___ Dataset extract
Lemma probe_lens curr h idx g curr' h' :
  nonneg_hits → g ∈ attention_groups c → 0 ≤ curr → lens_ok h →
  probe (curr, h) (idx, g) = Ok (curr', h') → 0 ≤ curr' ∧ lens_ok h'.
Proof.
  intros Hn Hg Hcurr Hh H. cbn in H. apply rbind_Ok in H as (i & _ & (o & _ & H)%rbind_Ok).
  destruct (_ && bool_decide _).
  - apply rbind_Ok in H as (n & Hl & H). apply Ok_inj in H. injection H as <- <-. split; [|done].
    unfold py_index in Hl. destruct (_ <? 0); [done|]. apply of_option_Ok in Hl.
    apply (Forall_lookup_1 _ _ _ _ Hh) in Hl. lia.
  - apply rbind_Ok in H as ([bss r] & Hq & (h1 & Hr & H)%rbind_Ok). apply Ok_inj in H.
    injection H as <- <-. apply Hn in Hq; [|done]. split; [done|]. by eapply record_hit_lens in Hr.
Qed.
Lemma elem_of_enumerate_groups e :
  e ∈ enumerate (attention_groups c) → attention_groups c !! Z.to_nat e.1 = Some e.2.
Proof. destruct e as [i g]. by intros [_ H]%enumerate_lookup. Qed.

Lemma pass_lens length h curr' h' :
  nonneg_hits → 0 ≤ length → lens_ok h →
  rfold probe (length, h) (enumerate (attention_groups c)) = Ok (curr', h') → 0 ≤ curr' ∧ lens_ok h'.
Proof.
  intros Hn Hl Hh.
  apply (rfold_seen (λ _ st, 0 ≤ st.1 ∧ lens_ok st.2) probe _ (length, h) (curr', h')); [|done].
  intros pre [idx g] [curr h1] [curr1 h2] Hpre [H1 H2] H. eapply probe_lens; [done| |done..].
  apply (elem_of_prefix _ _ (idx, g)) in Hpre; [|set_solver].
  apply elem_of_enumerate_groups in Hpre. by eapply list_elem_of_lookup_2.
Qed.

Lemma converge_total fuel length h :
  nonneg_hits → 0 ≤ length → lens_ok h → (Z.to_nat length < fuel)%nat →
  is_Some (converge fuel length h).
Proof.
  intros Hn. revert length h. induction fuel as [|fuel IH]; intros length h Hl Hh Hf; [lia|].
  cbn [StoreCoord.converge].
  destruct (rfold _ _ _) as [[curr h1]|e] eqn:E; [|eauto].
  apply pass_lens in E as [Hcurr Hh1]; [|done..].
  destruct (Z.leb_spec length curr); [eauto|]. destruct (is_simple_hybrid c); [eauto|].
  apply IH; [done|done|lia].
Qed.

Lemma converge_more fuel n length h r :
  converge fuel length h = Some r → converge (fuel + n) length h = Some r.
Proof.
  revert length h. induction fuel as [|fuel IH]; intros length h; [done|]. cbn [Nat.add StoreCoord.converge].
  destruct (rfold _ _ _) as [[curr h1]|e]; [|done].
  destruct (length <=? curr); [done|]. destruct (is_simple_hybrid c); [done|]. apply IH.
Qed.

Lemma no_hits_lens : lens_ok (no_hits c).
Proof. unfold lens_ok, no_hits. cbn. apply Forall_fmap, Forall_true. intros; cbn; lia. Qed.

(** *** What it finds *)

Definition blocks_at (h : hits) (gid : Z) : option (option (list block)) :=
  hit_blocks_by_group h !! Z.to_nat gid.
Definition length_at (h : hits) (gid : Z) : option Z := hit_length_by_group h !! Z.to_nat gid.

Definition shape (h : hits) : Prop :=
  length (hit_blocks_by_group h) = length (kv_cache_groups c) ∧
  length (hit_length_by_group h) = length (kv_cache_groups c).

Definition in_range (i : Z) : Prop := 0 ≤ i ∧ (Z.to_nat i < length (kv_cache_groups c))%nat.

Lemma record_hit_ok ids bss r h h' :
  shape h → NoDup ids → (∀ i, i ∈ ids → in_range i) → record_hit ids bss r h = Ok h' →
  shape h' ∧ Forall2 (λ i bs, blocks_at h' i = Some (Some bs) ∧ length_at h' i = Some r) ids bss ∧
  ∀ i, 0 ≤ i → i ∉ ids → blocks_at h' i = blocks_at h i ∧ length_at h' i = length_at h i.
Proof.
  unfold record_hit. intros Hs Hnd Hr. destruct (Z.eqb_spec (zlen ids) (zlen bss)) as [El|]; [|done].
  cbn. intros [= <-]. revert bss El h Hs. induction Hnd as [|i ids Hi _ IH]; intros [|bs bss] El h Hs;
    try (unfold zlen in El; cbn in El; lia).
  - cbn. split_and!; [done|constructor|done].
  - cbn [zip zip_with foldl]. set (h1 := mkHits _ _ _).
    assert (Hs1 : shape h1) by (unfold shape, h1; cbn; by rewrite !length_insert).
    assert (Hi0 : in_range i) by (apply Hr; set_solver).
    destruct (IH ltac:(set_solver) bss ltac:(unfold zlen in *; cbn in El; lia) h1 Hs1) as (G1 & G2 & G3).
    split_and!; [done| |].
    + constructor; [|done]. destruct Hi0 as [? Hlt], Hs as [Hb Hl].
      destruct (G3 i ltac:(lia) Hi) as [-> ->]. unfold blocks_at, length_at, h1. cbn.
      split; apply list_lookup_insert_eq; lia.
    + intros j Hj Hnj. destruct (G3 j Hj ltac:(set_solver)) as [-> ->]. unfold blocks_at, length_at, h1. cbn.
      destruct Hi0 as [? _]. assert (Z.to_nat i ≠ Z.to_nat j) by (intros E; apply Hnj; set_unfold; left; lia).
      by rewrite !list_lookup_insert_ne.
Qed.
Definition boundary_exists_step (puts : list put) (r : list Z) (t : task) (s : sender) :
    sender * task :=
  match missing r with
  | [] => (s, after_boundary t)
  | l => try (select puts l) t s (λ puts,
      (log_call (CallPut (p_key <$> puts) (p_addr <$> puts) (p_size <$> puts) (put_group_ids puts)) s,
       goto (KBoundaryPut puts) t))
  end.

Definition boundary_put_step (r : list Z) (t : task) (s : sender) : sender * task :=
  (s, goto match failed r with
           | [] => KBoundaryClear
           | _ => if has_no_handle r then KBoundaryMark else KFinally
           end t).

Definition save_step (t : task) (s : sender) : sender * task :=
  let m := t_job t in
  try (save_plan m (token_len (t_locals t)) (default 0 (dget (saved_offset s) (rm_req_id m)))) t s
    (λ plan, match plan with
             | [] => (s, goto (KRecord [] false) t)
             | _ => (log_call (CallExists (i_key <$> plan)) s, goto (KExists plan) t)
             end).

Definition exists_step (plan : list item) (r : list Z) (t : task) (s : sender) : sender * task :=
  match missing r with
  | [] => (s, goto (KRecord plan false) t)
  | l =>
      try (if (length l =? length plan)%nat then Ok plan else select plan l) t s (λ plan,
      try (item_group_ids plan) t s (λ groups,
      try (prepare_plan (t_job t) plan) t s (λ v,
        (log_call (CallPut (i_key <$> plan) v.1 v.2 groups) s, goto (KPut plan) t))))
  end.

Definition events_pc (plan : list item) (res : list Z) : pc :=
  if enable_kv_event c then KEvents plan res else KFinally.

Definition put_step (plan : list item) (r : list Z) (t : task) (s : sender) : sender * task :=
  (s, goto match failed r with
           | [] => KRecord plan true
           | _ => if has_no_handle r then KMark plan r else events_pc plan r
           end t).

Definition record_step (plan : list item) (stored : bool) (t : task) (s : sender) : sender * task :=
  let l := t_locals t in
  (record_saved (t_job t) (token_len l) s,
   goto (if stored then KClear plan else KFinally)
     (with_locals (mkLocals true (token_len l) (event_token_ids l) (event_start l)) t)).

Definition events_step (plan : list item) (res : list Z) (t : task) (s : sender) : sender * task :=
  try (stored_events (t_job t) (t_locals t) plan res) t s (λ l, (update_kv_event l s, goto KFinally t)).

Definition finally_step (t : task) (s : sender) : sender * task :=
  (if enable_kv_event c && negb (token_len (t_locals t) =? 0)
   then update_retry_token_ids (t_job t) (t_locals t) s else s, goto KFinish t).
Lemma plan_step r t s s' t' conf :
  task_step r t s = Some (s', t') → running s = Some t → fitting (EStep r) s = true →
  plan_ok t s conf → plan_ok t' s' (conf ++ confirms (EStep r) s).
Proof.
  intros H Hr Hfit Hp. assert (Hpc : has_plan (t_pc t') = false ∨ match t_pc t with KSave | KExists _ | KPut _ => True | _ => False end).
  { assert (Hn := step_no_plan _ _ _ _ H). destruct (t_pc t); auto. }
  destruct Hpc as [Hpc|Hpc]; [by apply no_plan_ok|].
  unfold StoreWorker.task_step in H. unfold fitting, confirms in *. rewrite Hr in *. unfold plan_ok in Hp.
  destruct (t_pc t) as [| | | | | | | | |plan|plan| | | | | |] eqn:Hk; try done; destruct r as [|[r|]|[r|]]; try done;
    apply (inj Some) in H; try (injection H as <- <-; by apply no_plan_ok).
  - revert H. unfold save_step, try. destruct (save_plan _ _ _ _ _) as [plan|] eqn:Es.
    2:{ intros [= <- <-]. by apply no_plan_ok. }
    destruct plan as [|x plan]; intros [= <- <-]; unfold plan_ok; cbn.
    + exists []. split; [exact Es|]. set_solver.
    + exact Es.
  - apply Nat.eqb_eq in Hfit. revert H. unfold exists_step. destruct (missing r) as [|k ks] eqn:Em.
    + intros [= <- <-]. exists plan. split; [exact Hp|]. intros x Hx. right. apply elem_of_app. right.
      destruct (exists_covers plan [] r x Hfit) as [[]%elem_of_nil|]; [|done|done].
      rewrite Em. by destruct plan; [set_solver|].
    + rewrite <- Em. unfold try at 1. destruct (if (_ =? _)%nat then _ else _) as [plan'|] eqn:Es.
      2:{ intros [= <- <-]. by apply no_plan_ok. }
      unfold try. destruct (item_group_ids c plan'); [|intros [= <- <-]; by apply no_plan_ok].
      destruct (prepare_plan c (t_job t) plan'); [|intros [= <- <-]; by apply no_plan_ok].
      intros [= <- <-]. exists plan. split; [exact Hp|]. intros x Hx.
      destruct (exists_covers _ _ _ _ Hfit Es Hx); [by left|right; set_solver].
  - apply Nat.eqb_eq in Hfit. cbn in H. injection H as <- <-. destruct (failed r) eqn:Ef.
    + destruct Hp as (P & HP & Hc). exists P. split; [exact HP|]. intros x [Hx|Hx]%Hc; right; [|set_solver].
      apply list_elem_of_lookup in Hx as [i Hi]. destruct (reply_at _ _ _ _ Hfit Hi) as [v Hv].
      apply elem_of_app. right. eapply confirmed_elem; [done..|]. apply negb_true_iff, Z.ltb_ge.
      assert (Hn := failed_nil _ _ _ Ef Hv). lia.
    + apply no_plan_ok. cbn. unfold events_pc. by repeat case_match.
Qed.
Lemma sharded_exact extra cl n ns f r0 dbs pss g ps factors :
  deployment_ok → in_deployment r0 → select_store_layout d extra cl = Ok (Some n, ns, Some f) →
  dbs_of (Some (f, n)) r0 = Ok dbs → init_lookup_key_prefixes d dbs = Ok pss → pss !! g = Some ps →
  group_tp_replication_factors d = Ok factors → lookup_exact (Some (f, n)) factors g ps.
Proof.
  intros Hok Hr0 Hsel Hdbs Hi Hg Hfac. assert (Htp := do_tp Hok).
  destruct (select_sharded _ _ _ _ _ Htp Hsel) as (Hpcp & Hdcp & Hle & [per Hper] & _).
  destruct (init_prefixes_at _ _ _ _ Hi Hg) as (fac & f1 & nsp & db & Hfac' & Hf1 & Hns & Hdb & ->).
  assert (fac = factors) as -> by congruence.
  destruct (dbs_lookup _ _ _ _ _ Hdbs Hdb) as (fac & group & _ & Hgroup & Hb).
  assert (f1 = 1) as ->.
  { destruct (sharded_factor _ _ _ _ _ g _ Hok Hsel Hfac) as [H|H]; [congruence|by rewrite H in Hgroup]. }
  destruct (build_sharded _ _ _ _ _ _ _ Hb) as (_ & _ & Hl). rewrite Hl.
  assert (Hn := λ tp pcp dcp pp, rank_namespaces_elem 1 nsp tp pcp dcp pp Htp Z.lt_0_1 (Z.divide_1_l _) (λ _, eq_refl) Hns).
  assert (Hs := λ p r, stores_sharded f n g p r _ _ _ Hdbs Hdb).
  assert (Hd : ∀ r, in_deployment r → r_pcp r = 0 ∧ r_dcp r = 0).
  { intros r [_ H2 _ H4]. rewrite Hdcp in H4. split; [lia|done]. }
  assert (n / tp_size d = per) as Hq by (rewrite Hper; apply Z.div_mul; lia).
  assert (0 < per) as Hper0 by nia. rewrite Hq in Hs. destruct (Hd _ Hr0) as [Ep0 Ed0].
  assert (Hps : ∀ p, p ∈ (seqZ 0 n ≫= λ s, (λ pp, prefix_text (key_meta (Z.of_nat g) s (r_pcp r0) (r_dcp r0) pp)) <$>
    sorted_set (snd <$> nsp)) ↔ ∃ r, stores_under (Some (f, n)) g p r).
  { intros p. rewrite grid_elem, Ep0, Ed0. split.
    - intros (s & pp & -> & Hsn & (x & -> & Hx)%sorted_set_elem%list_elem_of_fmap).
      destruct x as [[[tp pcp] dcp] pp]. apply Hn in Hx as (r & Hr & _ & _ & _ & ->). cbn [snd].
      assert (Hr' : in_deployment (mkRank (s / per) 0 0 (r_pp r))).
      { destruct Hr as [H1 H2 H3 H4]. split; cbn; [|lia|done|by rewrite Hdcp].
        split; [apply Z.div_pos; lia|apply Z.div_lt_upper_bound; lia]. }
      eexists. apply Hs. split; [exact Hr'|]. exists s. split; [done|]. cbn.
      assert (Hm := Z.div_mod s per ltac:(lia)). assert (Hb' := Z.mod_pos_bound s per Hper0). lia.
    - intros (r & (Hr & s & -> & Hsr)%Hs). destruct (Hd _ Hr) as [-> ->]. destruct Hr as [H1 H2 H3 H4].
      exists s, (r_pp r). split; [done|]. split; [nia|].
      apply sorted_set_elem, list_elem_of_fmap. exists (r_tp r / 1, r_pcp r, r_dcp r, r_pp r). split; [done|].
      apply Hn. exists r. by split_and!. }
  split; [exact Hps|]. intros p i (r & Hr)%Hps. exists r. split.
  - split; [done|]. apply (turn_iff factors g i _ 1 Hf1); [done|]. by rewrite !Z.mod_1_r.
  - intros r' [Hr' _]. apply Hs in Hr as (Hr & s & -> & Hsr), Hr' as (Hr' & s' & E & Hsr').
    apply prefix_text_inj in E as (<- & Ep & Ed & Epp). destruct r as [t p c q], r' as [t' p' c' q']. cbn in *. subst.
    enough (t = t') as -> by done. nia.
Qed.
Definition pin (j : Z) (ids : list Z) (s : sched) : sched :=
  act (Touch ids) (set_pinned (λ d, dset d j (ids, num_workers c)) s).

Definition reference_block (acc : metas * sched) (m : ReqMeta) : result (metas * sched) :=
  let (ms, s) := acc in
  if negb (can_save m) then Ok (ms ++ [m], s)
  else
    let? _ := assert_ (pool_bound s) in
    match store_job_id m with
    | Some j =>
        let? _ := assert_ (bool_decide (is_Some (dget (pinned s) j))) in Ok (ms ++ [m], s)
    | None =>
        let j := next_store_job_id s in
        let s := set_next_store_job_id (λ n, n + 1) s in
        let offloaded := (λ e : offload, e.1.2) <$> default [] (boundary_state_offloads m) in
        let? _ := assert_ (negb (bool_decide (NULL_BLOCK_ID ∈ offloaded))) in
        let ids := fromkeys (job_blocks m) in
        let s := match ids with [] => s | _ => pin j ids s end in
        Ok (ms ++ [with_job j m], s)
    end.

Definition reference_save_blocks (ms : metas) (s : sched) : result (metas * sched) :=
  rfold reference_block ([], s) ms.

(** [build_connector_meta], but for the two id sets it copies. *)
Definition build_connector_meta (out : SchedulerOutput) (s : sched) : result (metas * sched) :=
  let s := foldl finish_request s (finished_req_ids out) in
  let s := foldl preempt_request s (preempted_req_ids out) in
  let? acc := rfold (new_request out) ([], s) (scheduled_new_reqs out) in
  let? acc := if negb (is_consumer c) || save_decode_cache c
              then rfold (cached_request out) acc (scheduled_cached_reqs out) else Ok acc in
  let? acc := rfold (pending_load out) acc (unfinished acc.2) in
  let acc := match kv_connector_block_state out with
             | Some bs => if is_consumer c then acc
                          else handle_boundary_state_offloads (bs_boundary_state_offloads bs) acc
             | None => acc
             end in
  let? ms := apply_current_save_block_ids out acc.1 in
  let ms := ms ++ (finished_tails acc.2).*2 in
  reference_save_blocks ms (set_finished_tails (λ _, []) acc.2).
(* ===== verification/StoreSystemThms.v ===== *)
(** * Properties of the store's scheduler and workers together

    The counts the scheduler keeps for a job are exactly the reports still on
    their way, so no report is refused, no block is released under a job, and
    when everything has been reported nothing stays referenced. *)

From S2P Require Import Prelude PyData StoreData StoreThms StoreCoord StoreCoordThms StoreWorker StoreWorkerThms StoreLoad StoreRank StoreSched StoreSchedThms StoreSystem.

#[local] Arguments cnt : simpl never.
#[local] Arguments reports : simpl never.
#[local] Arguments has_job : simpl never.
#[local] Arguments outstanding : simpl never.

(** ** The jobs a step makes *)

Definition saves (j : Z) (m : ReqMeta) : bool := can_save m && has_job j m.

Lemma has_job_iff j m : has_job j m = true ↔ store_job_id m = Some j.
Proof. apply bool_decide_eq_true. Qed.

Lemma saves_with_job j k m : can_save m = true → saves j (with_job k m) = (k =? j).
Proof.
  intros Hc. unfold saves, has_job. cbn [can_save with_job store_job_id]. rewrite Hc. cbn [andb].
  destruct (Z.eqb_spec k j); [by apply bool_decide_true; f_equal|apply bool_decide_false; congruence].
Qed.

Section sched.
Context `{CD : !CeilDiv}.
Context (NULL_BLOCK_ID : Z) (c : config).

(** One new job per metadata that saves and has none; its references wait for
    every worker. *)
Record referenced (s s' : sched) (ms ms' : list ReqMeta) : Prop := {
  rf_next : next_store_job_id s ≤ next_store_job_id s';
  rf_cnt j : cnt (saves j) ms' = cnt (saves j) ms +
               Z.b2z ((next_store_job_id s <=? j) && (j <? next_store_job_id s'));
  rf_pinned j ids n : dget (pinned s') j = Some (ids, n) →
    dget (pinned s) j = Some (ids, n) ∨ next_store_job_id s ≤ j < next_store_job_id s' ∧ n = num_workers c;
  rf_bound : next_store_job_id s < next_store_job_id s' → pool_bound s' = true
}.
(** ** Steps *)

(** The parts [flow] speaks of. *)
Definition same_flow (s s' : system) : Prop :=
  p_state s' = p_state s ∧ control s' = control s ∧ answer s' = answer s ∧ stream s' = stream s ∧
  recv_completions (c_state s') = recv_completions (c_state s) ∧ received (c_state s') = received (c_state s) ∧
  reserved (c_state s') = reserved (c_state s) ∧ worker_received (w_state s') = worker_received (w_state s) ∧
  injected (w_state s') = injected (w_state s).

Lemma flow_same hist A s s' : same_flow s s' → flow hist A s → flow hist A s'.
Proof.
  intros (Ep & Ec & Ea & Es & Er & Ercv & Ers & Ew & Ei) [? ? ? ? ? ? ? ? Hl].
  assert (Hoff : offered s' = offered s) by (unfold offered; by rewrite Ep, Ea).
  split; unfold phase, submitted, to_submit in *; rewrite ?Hoff, ?Ep, ?Ec, ?Ea, ?Es, ?Er, ?Ercv, ?Ers, ?Ew; try done.
  intros t. specialize (Hl t). unfold loads, line in *. by rewrite Hoff, Ep, Ercv, Ew, Ei.
Qed.

Lemma sends_app h1 h2 t : sends (h1 ++ h2) t = sends h1 t ++ sends h2 t.
Proof. unfold sends. by rewrite filter_app, fmap_app. Qed.

Lemma flow_send hist A s rid names p :
  payload_ok p → flow hist A s →
  flow (hist ++ [(rid, (names, p))]) A
    (mkSystem (send rid names p (p_state s)) (c_state s) (w_state s) (control s) (answer s) (stream s)).
Proof.
  intros Hp [? ? ? Hi ? ? ? ? Hl].
  set (s' := mkSystem _ _ _ _ _ _).
  assert (Hq : send_queue (p_state s') = send_queue (p_state s) ++ [mkItem rid names p (payload_nbytes p)]) by done.
  change (offered s) with (offered s') in Hi. split; try done.
  - rewrite Hq, !app_assoc. apply Forall_app. split; [by rewrite <- app_assoc|]. by repeat constructor.
  - intros t. destruct (Hl t) as (l & Hu & Hs). exists l. split; [done|]. unfold line. rewrite Hq. simpl.
    rewrite entries_app, sends_app, !app_assoc. apply sublist_app; [unfold line in Hs; by rewrite !app_assoc in Hs|].
    rewrite entries_one. unfold sends. rewrite filter_cons. simpl. by destruct (decide (rid = t)).
Qed.

Lemma flow_offer hist A s i p :
  flow hist A s → take_item (p_state s) = Some (i, p) →
  flow hist A (mkSystem p (c_state s) (w_state s) (Some (msg_of i)) (answer s) (stream s)).
Proof.
  intros [Hph ? Hst Hi ? ? ? ? Hl]. unfold take_item. unfold phase in Hph. unfold submitted, to_submit in Hst.
  destruct (current (p_state s)) eqn:Ec; [done|]. destruct Hph as [Hc Ha]. destruct (send_queue (p_state s)) as [|j q] eqn:Eq; [done|].
  intros [= <- <-]. assert (Hoff : offered s = []) by (unfold offered; by rewrite Ec).
  rewrite Hoff in Hi. split; try done.
  - left. done.
  - unfold submitted, to_submit. simpl. by rewrite Ha.
  - simpl. unfold offered. simpl. by rewrite Ha.
  - simpl. intros ? [= ->]. apply Forall_app in Hi as [_ Hi]. by apply Forall_cons in Hi as [? _].
  - intros t. destruct (Hl t) as (l & Hu & Hs). exists l. split; [done|]. unfold line in *. simpl. rewrite Hoff, Eq in Hs.
    change (j :: q) with ([j] ++ q) in Hs. rewrite entries_app in Hs. unfold offered. simpl. by rewrite Ha.
Qed.

Lemma on_put_cases m alloc c a c' :
  on_put m alloc true c = (a, c') → 0 ≤ msg_nbytes m → 0 ≤ reserved c →
  (a = AckOk ∧ recv_completions c' = recv_completions c ++ [m] ∧ reserved c' = reserved c + msg_nbytes m ∧ received c' = received c) ∨
  (a ≠ AckOk ∧ recv_completions c' = recv_completions c ∧ reserved c' = reserved c ∧
   (received c' = received c ∨ received c' = append (received c) (msg_rid m) [([], None)])).
Proof.
  intros H Hn Hr. unfold on_put, reserve_received in H.
  destruct (comm c); simpl in H; [|injection H as <- <-; right; by split_and!; [..|right]].
  assert (Hcase : ∀ pr, (if negb alloc then (AckOom, mark_failed (msg_rid m) (release_received (msg_rid m) (msg_nbytes m)
      (set_credit (reserved c + msg_nbytes m) pr c))) else (AckOk, set_recv_completions (λ l, l ++ [m]) (set_credit (reserved c + msg_nbytes m) pr c)))
      = (a, c') → (a = AckOk ∧ recv_completions c' = recv_completions c ++ [m] ∧ reserved c' = reserved c + msg_nbytes m ∧ received c' = received c) ∨
  (a ≠ AckOk ∧ recv_completions c' = recv_completions c ∧ reserved c' = reserved c ∧
   (received c' = received c ∨ received c' = append (received c) (msg_rid m) [([], None)]))).
  { intros pr. destruct alloc; simpl; intros [= <- <-]; [left; done|]. right. unfold release_received.
    destruct (Z.leb_spec (msg_nbytes m) 0); simpl; split_and!; try done; try lia; by right. }
  destruct (full (msg_nbytes m) c); [|by apply Hcase in H].
  destruct (bool_decide (msg_rid m ∈ expected c) && bool_decide (priority c = None)); [by apply Hcase in H|].
  injection H as <- <-. right. split_and!; try done. by left.
Qed.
______
Exercise prompt: If a line contains the word "EStep", it counts; say how many such lines the records hold, and give only that number.

Completed task: 2